There are flashes of unease here and there—an unexplored bruise, a glazed complacence in Seyfried’s eye, a venomous glance from Chuck—but, you know, she seems okay. Right?

Now here comes the gimmick, like it or not. Framed as Lovelace recounting her life story to a polygraph examiner (at the behest of her publisher), the second half of the film retraces the first half’s steps, pulling back just enough to reveal the dark corners we missed. Damning cuts are restored to life. Certain scenes are extended—we discover that a joyous moment between newlyweds turned, moments after we cut away, into a harrowing marital rape:

“You’re my wife. Don’t trip out.”
“You really hurt me, Chuck.”
“That was passion. I love you.”

Strange lapses in time and logic—important events that seemed to take place off-screen (when did Linda consent to that porn career?)—are filled in with gang rape, cocaine, and forced prostitution. Behind the scenes, shit was rotten.

Lovelace isn’t perfect—I’m not sure I’d rate it as a must see or a masterpiece. I’m not totally clear on its politics, which flirts with the paradigm that all sex workers are fallen women who need rescuing. And, as Steinem complained, it has more than a whiff of Lifetime Original sanitized schmaltz about it.

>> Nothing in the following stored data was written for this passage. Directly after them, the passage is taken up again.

(** * wickedd: the connection acceptor, the request handler and the
      event-to-policy pipeline of [wickedd.c]

    The daemon is glue code around libwicked: almost every statement is a
    call into the library (logging, request parsing, the XML document
    model, the policy store) or into libc ([fork], [exit], [snprintf]).
    The embedding keeps that shape.  A C function becomes a program
    [prog A]: a tree of library calls whose continuation receives the
    value the call returned.  The library itself is not fixed: programs are
    run against an arbitrary [library], a record of response functions over
    a library state, so a theorem below holds whatever the callees answer
    unless it names an assumption on them.  Only libc has a fixed meaning.
    One thing is assumed throughout: a callee returns (none of the three
    functions calls [ni_fatal]). *)

From Stdlib Require Import ZArith NArith Ascii String List Lia.
From stdpp Require Import base option list strings pretty.

Local Open Scope string_scope.
Local Open Scope Z_scope.

(** ** C data *)

(** Pointers into library-owned memory are opaque machine addresses; the
    daemon only ever tests them against [NULL] and hands them back.
    Integers ([int], [pid_t], [uid_t], [ni_event_t]) take part in no
    arithmetic, only in comparisons, so they are [Z] or, when unsigned,
    [N], with no wrap-around to write out. *)
Definition ptr := Z.
Definition NULL : ptr := 0.

(** [ni_interface_t]: the daemon reads one field, [ifp->name]. *)
Record ni_interface_t := { name : string }.

(** [ni_policy_t]: the daemon reads one field, [policy->action]; the
    address keeps apart two policies that share an action. *)
Record ni_policy_t := { policy_addr : ptr; action : string }.

(** Variadic arguments of the printf-style functions. *)
Inductive fmt_arg :=
| ArgU (u : N)        (* %u *)
| ArgS (s : string).  (* %s *)

Section Calls.

(** [ni_wicked_request_t] is declared in <wicked/wicked.h>; the daemon
    never looks inside it, so its contents stay abstract. *)
Context {ni_wicked_request_t : Type}.

(** The callees, outside the file, of the acceptor, the request handler
    and the event handler.  A function that writes through [&req] takes the
    request by value here and its reply carries the updated request.  The
    logging functions keep their format and arguments apart. *)
Inductive call : Type :=
(* <wicked/logging.h> *)
| ni_error (fmt : string) (args : list fmt_arg)
| ni_debug_wicked (fmt : string) (args : list fmt_arg)
| ni_debug_events (fmt : string) (args : list fmt_arg)
(* <wicked/wicked.h> *)
| ni_wicked_request_init
| ni_wicked_request_parse (sock : ptr) (req : ni_wicked_request_t)
| ni_wicked_call_direct (req : ni_wicked_request_t)
| ni_wicked_response_print (sock : ptr) (req : ni_wicked_request_t) (rv : Z)
| ni_wicked_request_destroy (req : ni_wicked_request_t)
(* <wicked/xml.h> *)
| xml_node_new (ident : string) (parent : ptr)
| xml_node_add_attr (node : ptr) (attr value : string)
| xml_node_replace_child (node child : ptr)
| xml_node_free (node : ptr)
(* <wicked/netinfo.h> *)
| ni_default_xml_syntax
| ni_syntax_xml_from_interface (syntax nih : ptr) (ifp : ni_interface_t)
| ni_default_policies
| ni_policy_match_event (policies evnode : ptr)
| ni_policy_apply (policy : ni_policy_t) (ifnode : ptr)
(* <stdio.h> *)
| snprintf (size : N) (fmt : string) (args : list fmt_arg)
(* <wicked/socket.h>: the socket layer's own call, see [ni_socket_accept] *)
| ni_socket_close (sock : ptr).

But Seyfried and Sarsgaard keep things desperately human—you feel Linda’s prison—and the final product is a smart illumination of how hungry we are to swallow easy narratives and shameless prurience, because it’s easier than rooting out difficult realities. Most agonizing of all, maybe, is the realization that Linda’s abuse turned her into a more masterful actress than her acting career ever would. Oof.